*** RECORDS FOR THIS TASK Section Begins ***

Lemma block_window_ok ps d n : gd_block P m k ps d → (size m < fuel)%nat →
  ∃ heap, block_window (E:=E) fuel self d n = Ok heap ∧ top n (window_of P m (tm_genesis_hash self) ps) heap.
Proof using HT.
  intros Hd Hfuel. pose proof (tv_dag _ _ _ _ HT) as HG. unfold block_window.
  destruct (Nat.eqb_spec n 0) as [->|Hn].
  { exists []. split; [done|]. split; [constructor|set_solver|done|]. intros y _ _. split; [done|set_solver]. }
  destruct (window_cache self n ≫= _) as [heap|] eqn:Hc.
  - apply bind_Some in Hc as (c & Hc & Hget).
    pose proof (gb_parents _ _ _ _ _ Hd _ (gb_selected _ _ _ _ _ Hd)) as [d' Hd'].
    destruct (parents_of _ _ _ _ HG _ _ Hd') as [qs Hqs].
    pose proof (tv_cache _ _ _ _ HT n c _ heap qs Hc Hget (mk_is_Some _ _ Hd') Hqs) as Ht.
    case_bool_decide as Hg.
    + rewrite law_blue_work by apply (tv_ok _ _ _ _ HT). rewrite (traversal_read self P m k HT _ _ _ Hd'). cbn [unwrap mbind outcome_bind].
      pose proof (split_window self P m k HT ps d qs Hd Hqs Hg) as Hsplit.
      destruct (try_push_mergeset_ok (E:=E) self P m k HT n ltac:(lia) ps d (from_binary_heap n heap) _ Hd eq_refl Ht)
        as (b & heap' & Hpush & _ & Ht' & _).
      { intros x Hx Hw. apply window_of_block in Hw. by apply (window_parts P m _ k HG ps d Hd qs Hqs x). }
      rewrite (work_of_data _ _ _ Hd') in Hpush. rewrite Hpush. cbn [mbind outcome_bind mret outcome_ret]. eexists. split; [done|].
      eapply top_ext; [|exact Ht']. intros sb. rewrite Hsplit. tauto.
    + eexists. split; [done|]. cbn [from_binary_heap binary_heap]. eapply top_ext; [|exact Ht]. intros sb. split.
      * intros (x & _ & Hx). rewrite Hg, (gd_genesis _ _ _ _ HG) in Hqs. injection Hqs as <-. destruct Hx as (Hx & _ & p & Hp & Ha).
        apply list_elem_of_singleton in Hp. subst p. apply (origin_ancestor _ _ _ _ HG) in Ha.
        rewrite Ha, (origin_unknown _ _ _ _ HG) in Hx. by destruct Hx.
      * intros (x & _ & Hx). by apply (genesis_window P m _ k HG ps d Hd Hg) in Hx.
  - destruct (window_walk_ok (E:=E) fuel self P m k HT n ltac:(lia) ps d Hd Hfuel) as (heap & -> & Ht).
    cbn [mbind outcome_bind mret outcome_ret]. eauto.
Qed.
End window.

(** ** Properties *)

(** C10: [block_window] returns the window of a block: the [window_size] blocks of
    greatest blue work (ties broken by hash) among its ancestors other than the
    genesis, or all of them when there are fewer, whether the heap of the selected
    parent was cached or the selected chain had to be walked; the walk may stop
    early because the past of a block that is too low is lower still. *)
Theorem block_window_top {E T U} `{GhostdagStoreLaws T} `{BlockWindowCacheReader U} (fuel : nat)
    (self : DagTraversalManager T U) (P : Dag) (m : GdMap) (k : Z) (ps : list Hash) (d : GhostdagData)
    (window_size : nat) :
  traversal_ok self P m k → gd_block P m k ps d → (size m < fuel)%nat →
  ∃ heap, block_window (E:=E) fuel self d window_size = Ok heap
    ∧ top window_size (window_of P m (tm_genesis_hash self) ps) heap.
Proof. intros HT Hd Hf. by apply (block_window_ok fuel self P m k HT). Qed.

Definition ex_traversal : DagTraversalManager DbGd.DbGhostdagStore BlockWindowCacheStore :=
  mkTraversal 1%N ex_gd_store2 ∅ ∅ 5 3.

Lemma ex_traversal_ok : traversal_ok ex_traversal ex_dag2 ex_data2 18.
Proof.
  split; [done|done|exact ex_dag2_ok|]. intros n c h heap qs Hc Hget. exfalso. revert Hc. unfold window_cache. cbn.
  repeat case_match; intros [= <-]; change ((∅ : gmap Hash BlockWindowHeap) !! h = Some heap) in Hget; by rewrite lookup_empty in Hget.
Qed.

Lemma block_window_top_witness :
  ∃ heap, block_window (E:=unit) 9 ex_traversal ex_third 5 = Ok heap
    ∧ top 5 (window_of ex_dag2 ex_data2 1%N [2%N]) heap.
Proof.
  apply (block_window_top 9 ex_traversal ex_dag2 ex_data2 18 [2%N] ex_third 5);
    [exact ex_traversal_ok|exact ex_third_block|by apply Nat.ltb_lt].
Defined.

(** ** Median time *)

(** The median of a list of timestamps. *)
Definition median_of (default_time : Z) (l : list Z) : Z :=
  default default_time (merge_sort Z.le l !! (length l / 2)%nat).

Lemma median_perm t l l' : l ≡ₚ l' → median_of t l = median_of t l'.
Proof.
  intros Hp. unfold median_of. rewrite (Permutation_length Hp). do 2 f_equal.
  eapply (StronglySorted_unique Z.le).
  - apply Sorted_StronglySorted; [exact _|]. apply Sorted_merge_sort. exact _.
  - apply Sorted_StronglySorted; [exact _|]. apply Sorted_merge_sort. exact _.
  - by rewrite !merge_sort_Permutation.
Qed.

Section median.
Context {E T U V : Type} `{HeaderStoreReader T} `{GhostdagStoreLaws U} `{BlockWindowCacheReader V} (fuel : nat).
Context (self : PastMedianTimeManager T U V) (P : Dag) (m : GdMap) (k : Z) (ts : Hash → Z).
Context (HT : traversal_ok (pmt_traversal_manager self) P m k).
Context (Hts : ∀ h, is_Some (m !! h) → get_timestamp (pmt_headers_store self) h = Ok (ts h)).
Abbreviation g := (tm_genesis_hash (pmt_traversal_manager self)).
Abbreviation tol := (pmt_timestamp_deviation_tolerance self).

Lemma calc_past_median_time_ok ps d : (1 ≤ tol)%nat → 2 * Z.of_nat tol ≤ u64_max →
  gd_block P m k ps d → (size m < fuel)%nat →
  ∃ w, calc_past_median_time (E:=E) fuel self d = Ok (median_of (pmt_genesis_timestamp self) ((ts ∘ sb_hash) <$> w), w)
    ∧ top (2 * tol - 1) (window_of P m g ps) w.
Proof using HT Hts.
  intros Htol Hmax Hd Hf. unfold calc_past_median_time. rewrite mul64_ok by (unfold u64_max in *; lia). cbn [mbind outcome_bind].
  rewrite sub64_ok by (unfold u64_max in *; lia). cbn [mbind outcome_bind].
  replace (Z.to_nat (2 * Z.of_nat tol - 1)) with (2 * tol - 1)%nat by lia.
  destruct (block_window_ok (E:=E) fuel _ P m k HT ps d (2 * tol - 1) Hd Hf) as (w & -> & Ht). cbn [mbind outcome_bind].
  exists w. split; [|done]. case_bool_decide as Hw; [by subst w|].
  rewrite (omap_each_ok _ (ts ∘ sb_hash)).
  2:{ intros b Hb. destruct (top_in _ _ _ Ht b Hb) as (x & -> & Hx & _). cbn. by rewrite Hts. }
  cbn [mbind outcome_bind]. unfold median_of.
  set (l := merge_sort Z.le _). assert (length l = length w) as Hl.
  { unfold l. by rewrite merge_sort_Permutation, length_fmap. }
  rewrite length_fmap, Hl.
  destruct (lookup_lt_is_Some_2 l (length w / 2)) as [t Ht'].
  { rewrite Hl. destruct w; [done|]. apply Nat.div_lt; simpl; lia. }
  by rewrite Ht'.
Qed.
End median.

*** RECORDS FOR THIS TASK Section Ends ***

EXERCISE PROMPT ▸ All of the material should be written out again exactly.

EXPECTED OUTPUT ▸
Lemma block_window_ok ps d n : gd_block P m k ps d → (size m < fuel)%nat →
  ∃ heap, block_window (E:=E) fuel self d n = Ok heap ∧ top n (window_of P m (tm_genesis_hash self) ps) heap.
Proof using HT.
  intros Hd Hfuel. pose proof (tv_dag _ _ _ _ HT) as HG. unfold block_window.
  destruct (Nat.eqb_spec n 0) as [->|Hn].
  { exists []. split; [done|]. split; [constructor|set_solver|done|]. intros y _ _. split; [done|set_solver]. }
  destruct (window_cache self n ≫= _) as [heap|] eqn:Hc.
  - apply bind_Some in Hc as (c & Hc & Hget).
    pose proof (gb_parents _ _ _ _ _ Hd _ (gb_selected _ _ _ _ _ Hd)) as [d' Hd'].
    destruct (parents_of _ _ _ _ HG _ _ Hd') as [qs Hqs].
    pose proof (tv_cache _ _ _ _ HT n c _ heap qs Hc Hget (mk_is_Some _ _ Hd') Hqs) as Ht.
    case_bool_decide as Hg.
    + rewrite law_blue_work by apply (tv_ok _ _ _ _ HT). rewrite (traversal_read self P m k HT _ _ _ Hd'). cbn [unwrap mbind outcome_bind].
      pose proof (split_window self P m k HT ps d qs Hd Hqs Hg) as Hsplit.
      destruct (try_push_mergeset_ok (E:=E) self P m k HT n ltac:(lia) ps d (from_binary_heap n heap) _ Hd eq_refl Ht)
        as (b & heap' & Hpush & _ & Ht' & _).
      { intros x Hx Hw. apply window_of_block in Hw. by apply (window_parts P m _ k HG ps d Hd qs Hqs x). }
      rewrite (work_of_data _ _ _ Hd') in Hpush. rewrite Hpush. cbn [mbind outcome_bind mret outcome_ret]. eexists. split; [done|].
      eapply top_ext; [|exact Ht']. intros sb. rewrite Hsplit. tauto.
    + eexists. split; [done|]. cbn [from_binary_heap binary_heap]. eapply top_ext; [|exact Ht]. intros sb. split.
      * intros (x & _ & Hx). rewrite Hg, (gd_genesis _ _ _ _ HG) in Hqs. injection Hqs as <-. destruct Hx as (Hx & _ & p & Hp & Ha).
        apply list_elem_of_singleton in Hp. subst p. apply (origin_ancestor _ _ _ _ HG) in Ha.
        rewrite Ha, (origin_unknown _ _ _ _ HG) in Hx. by destruct Hx.
      * intros (x & _ & Hx). by apply (genesis_window P m _ k HG ps d Hd Hg) in Hx.
  - destruct (window_walk_ok (E:=E) fuel self P m k HT n ltac:(lia) ps d Hd Hfuel) as (heap & -> & Ht).
    cbn [mbind outcome_bind mret outcome_ret]. eauto.
Qed.
End window.

(** ** Properties *)

(** C10: [block_window] returns the window of a block: the [window_size] blocks of
    greatest blue work (ties broken by hash) among its ancestors other than the
    genesis, or all of them when there are fewer, whether the heap of the selected
    parent was cached or the selected chain had to be walked; the walk may stop
    early because the past of a block that is too low is lower still. *)
Theorem block_window_top {E T U} `{GhostdagStoreLaws T} `{BlockWindowCacheReader U} (fuel : nat)
    (self : DagTraversalManager T U) (P : Dag) (m : GdMap) (k : Z) (ps : list Hash) (d : GhostdagData)
    (window_size : nat) :
  traversal_ok self P m k → gd_block P m k ps d → (size m < fuel)%nat →
  ∃ heap, block_window (E:=E) fuel self d window_size = Ok heap
    ∧ top window_size (window_of P m (tm_genesis_hash self) ps) heap.
Proof. intros HT Hd Hf. by apply (block_window_ok fuel self P m k HT). Qed.

Definition ex_traversal : DagTraversalManager DbGd.DbGhostdagStore BlockWindowCacheStore :=
  mkTraversal 1%N ex_gd_store2 ∅ ∅ 5 3.

Lemma ex_traversal_ok : traversal_ok ex_traversal ex_dag2 ex_data2 18.
Proof.
  split; [done|done|exact ex_dag2_ok|]. intros n c h heap qs Hc Hget. exfalso. revert Hc. unfold window_cache. cbn.
  repeat case_match; intros [= <-]; change ((∅ : gmap Hash BlockWindowHeap) !! h = Some heap) in Hget; by rewrite lookup_empty in Hget.
Qed.

Lemma block_window_top_witness :
  ∃ heap, block_window (E:=unit) 9 ex_traversal ex_third 5 = Ok heap
    ∧ top 5 (window_of ex_dag2 ex_data2 1%N [2%N]) heap.
Proof.
  apply (block_window_top 9 ex_traversal ex_dag2 ex_data2 18 [2%N] ex_third 5);
    [exact ex_traversal_ok|exact ex_third_block|by apply Nat.ltb_lt].
Defined.

(** ** Median time *)

(** The median of a list of timestamps. *)
Definition median_of (default_time : Z) (l : list Z) : Z :=
  default default_time (merge_sort Z.le l !! (length l / 2)%nat).

Lemma median_perm t l l' : l ≡ₚ l' → median_of t l = median_of t l'.
Proof.
  intros Hp. unfold median_of. rewrite (Permutation_length Hp). do 2 f_equal.
  eapply (StronglySorted_unique Z.le).
  - apply Sorted_StronglySorted; [exact _|]. apply Sorted_merge_sort. exact _.
  - apply Sorted_StronglySorted; [exact _|]. apply Sorted_merge_sort. exact _.
  - by rewrite !merge_sort_Permutation.
Qed.

Section median.
Context {E T U V : Type} `{HeaderStoreReader T} `{GhostdagStoreLaws U} `{BlockWindowCacheReader V} (fuel : nat).
Context (self : PastMedianTimeManager T U V) (P : Dag) (m : GdMap) (k : Z) (ts : Hash → Z).
Context (HT : traversal_ok (pmt_traversal_manager self) P m k).
Context (Hts : ∀ h, is_Some (m !! h) → get_timestamp (pmt_headers_store self) h = Ok (ts h)).
Abbreviation g := (tm_genesis_hash (pmt_traversal_manager self)).
Abbreviation tol := (pmt_timestamp_deviation_tolerance self).

Lemma calc_past_median_time_ok ps d : (1 ≤ tol)%nat → 2 * Z.of_nat tol ≤ u64_max →
  gd_block P m k ps d → (size m < fuel)%nat →
  ∃ w, calc_past_median_time (E:=E) fuel self d = Ok (median_of (pmt_genesis_timestamp self) ((ts ∘ sb_hash) <$> w), w)
    ∧ top (2 * tol - 1) (window_of P m g ps) w.
Proof using HT Hts.
  intros Htol Hmax Hd Hf. unfold calc_past_median_time. rewrite mul64_ok by (unfold u64_max in *; lia). cbn [mbind outcome_bind].
  rewrite sub64_ok by (unfold u64_max in *; lia). cbn [mbind outcome_bind].
  replace (Z.to_nat (2 * Z.of_nat tol - 1)) with (2 * tol - 1)%nat by lia.
  destruct (block_window_ok (E:=E) fuel _ P m k HT ps d (2 * tol - 1) Hd Hf) as (w & -> & Ht). cbn [mbind outcome_bind].
  exists w. split; [|done]. case_bool_decide as Hw; [by subst w|].
  rewrite (omap_each_ok _ (ts ∘ sb_hash)).
  2:{ intros b Hb. destruct (top_in _ _ _ Ht b Hb) as (x & -> & Hx & _). cbn. by rewrite Hts. }
  cbn [mbind outcome_bind]. unfold median_of.
  set (l := merge_sort Z.le _). assert (length l = length w) as Hl.
  { unfold l. by rewrite merge_sort_Permutation, length_fmap. }
  rewrite length_fmap, Hl.
  destruct (lookup_lt_is_Some_2 l (length w / 2)) as [t Ht'].
  { rewrite Hl. destruct w; [done|]. apply Nat.div_lt; simpl; lia. }
  by rewrite Ht'.
Qed.
End median.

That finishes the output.